Récemment, la crise de Tunisair et le limogeage de son ancienne PDG, Olfa Hamdi, ont mis à nu ce côté pervers de l’usage de ces plateformes. Accusée de mensonge, sur fond de son conflit avec l’Union générale tunisienne du travail, cette dernière est allée jusqu’à partager ses diplômes au grand public. S’adressant au secrétaire général de l’Ugtt, Noureddine Taboubi, Olfa Hamdi a publié sur le réseau Facebook les copies de ses diplômes accompagnés de son attestation de réussite au baccalauréat afin de démentir les accusations de falsification portées à son encontre.

Parmi les stratégies visant à séduire la foule, figure également celle qui repose sur l’autovictimisation.  En effet, dans la mesure où le titre de victime désigne, avant tout, un statut social, certains responsables et politiques se présentent sur la scène publique en victime, en s’appropriant les traits distinctifs de cette catégorie dans son contexte social. Cette pratique d’autovictimisation relève en effet de toute une stratégie politique visant à séduire et à s’adresser aux sentiments, aux émotions, plutôt qu’à la raison.

Toujours dans ce conflit opposant l’Ugtt à Olfa Hamdi, le secrétaire-général de la centrale syndicale, et ce n’est qu’un exemple, a puisé dans cette politique d’autovictimisation pour redorer son image. Lui qui affirme être la cible de menaces de mort a lancé, en effet, un appel aux émotions, d’autant plus que de nos jours, tous les personnages publics sont exposés à ce genre de menaces.

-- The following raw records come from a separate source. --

(** * Sparse matrices of the aol module: triplet, row-indexed and compressed formats

    A shallow embedding of [sparseMatrices.h] (namespace [aol]):
    [GenSparseMatrix], [TripletMatrix], [TripletMatrixOffset],
    [TripletMatrixOffsetUpperTriangle], [CSMatrix], [CSCMatrix] and
    [CSRMatrix].

    Conventions of the embedding.
    - The template parameter [DataType] is a type class with the operations
      the code uses ([0], [1], [+], [*], [==]).  The laws a proof needs are
      a separate class, [DataTypeLaws]: [==] decides equality and
      [0 + x = x], as in exact arithmetic (the instance is [Z]).
    - [int] values stored in vectors are [Z]; positions in a vector and
      sizes are [nat].  Sizes are assumed to fit the machine types, except
      where the code computes [size () - 1] on an unsigned type: that
      subtraction is written out with its wrap-around.
    - Every element access is guarded.  An access outside the vector is the
      exception [OutOfBounds]: the container's range check in a checked
      build, undefined behaviour otherwise.
    - The preprocessor switch [BOUNDS_CHECK] is a boolean argument.
    - A [const] method is a function from the object to a [result]; a
      mutating method is a computation in the monad [M], which threads the
      object and keeps its state when an exception leaves the call. *)

From Stdlib Require Import ZArith Lia String.
From stdpp Require Import base option list sorting.

Local Open Scope Z_scope.
Local Open Scope nat_scope.

(** ** The scalar type *)

(** [aol::ZOTrait<DataType>::zero], [::one], [operator+], [operator*] and
    [operator==] of the template parameter. *)
Class DataType (D : Type) := {
  d_zero : D;
  d_one : D;
  d_add : D -> D -> D;
  d_mul : D -> D -> D;
  d_eqb : D -> D -> bool
}.

(** The laws the proofs below use; they hold for exact arithmetic. *)
Class DataTypeLaws (D : Type) `{DataType D} : Prop := {
  d_eqb_eq : forall x y : D, d_eqb x y = true <-> x = y;
  d_add_zero_l : forall x : D, d_add d_zero x = x
}.

(** Addition is commutative and associative, as in exact arithmetic. *)
Class DataTypeCommutative (D : Type) `{DataType D} : Prop := {
  d_add_comm : forall x y : D, d_add x y = d_add y x;
  d_add_assoc : forall x y z : D, d_add x (d_add y z) = d_add (d_add x y) z
}.

(** Multiplication distributes over addition, and has zero and one, as in
    exact arithmetic. *)
Class DataTypeRing (D : Type) `{DataType D} : Prop := {
  d_mul_add_distr_l : forall x y z : D, d_mul x (d_add y z) = d_add (d_mul x y) (d_mul x z);
  d_mul_zero_l : forall x : D, d_mul d_zero x = d_zero;
  d_mul_zero_r : forall x : D, d_mul x d_zero = d_zero;
  d_mul_one_r : forall x : D, d_mul x d_one = x
}.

Au fait, ce que nous pouvons confirmer, c’est que le pays, outre les problèmes économiques et sociaux, est également victime du rendement de toute une classe politique et des responsables qui se sont succédé à la tête des postes clés. Aujourd’hui, cet entêtement, cet ego politique et ces caprices ne font qu’empirer la situation d’un pays livré à une crise multidimensionnelle inédite. Et c’est aussi ce genre de pratiques politiques qui visent à exporter les querelles politiques vers la rue, dans une manœuvre politique extrêmement risquée. Car, en effet, au lieu de se pencher sur les moyens de sortir de cette crise politique, certaines parties veulent l’exporter vers la rue déjà en effervescence.

Cette carence d’élite politique, due à de mesquins calculs partisans, est une faute politique doublée malheureusement d’une faute morale. Elle ne cesse de fragiliser la «transition démocratique» présentée comme un exemple à l’étranger. Quoi qu’il en soit, l’heure est à l’unité nationale, alors que pour certains observateurs, la Tunisie est déjà dans le gouffre.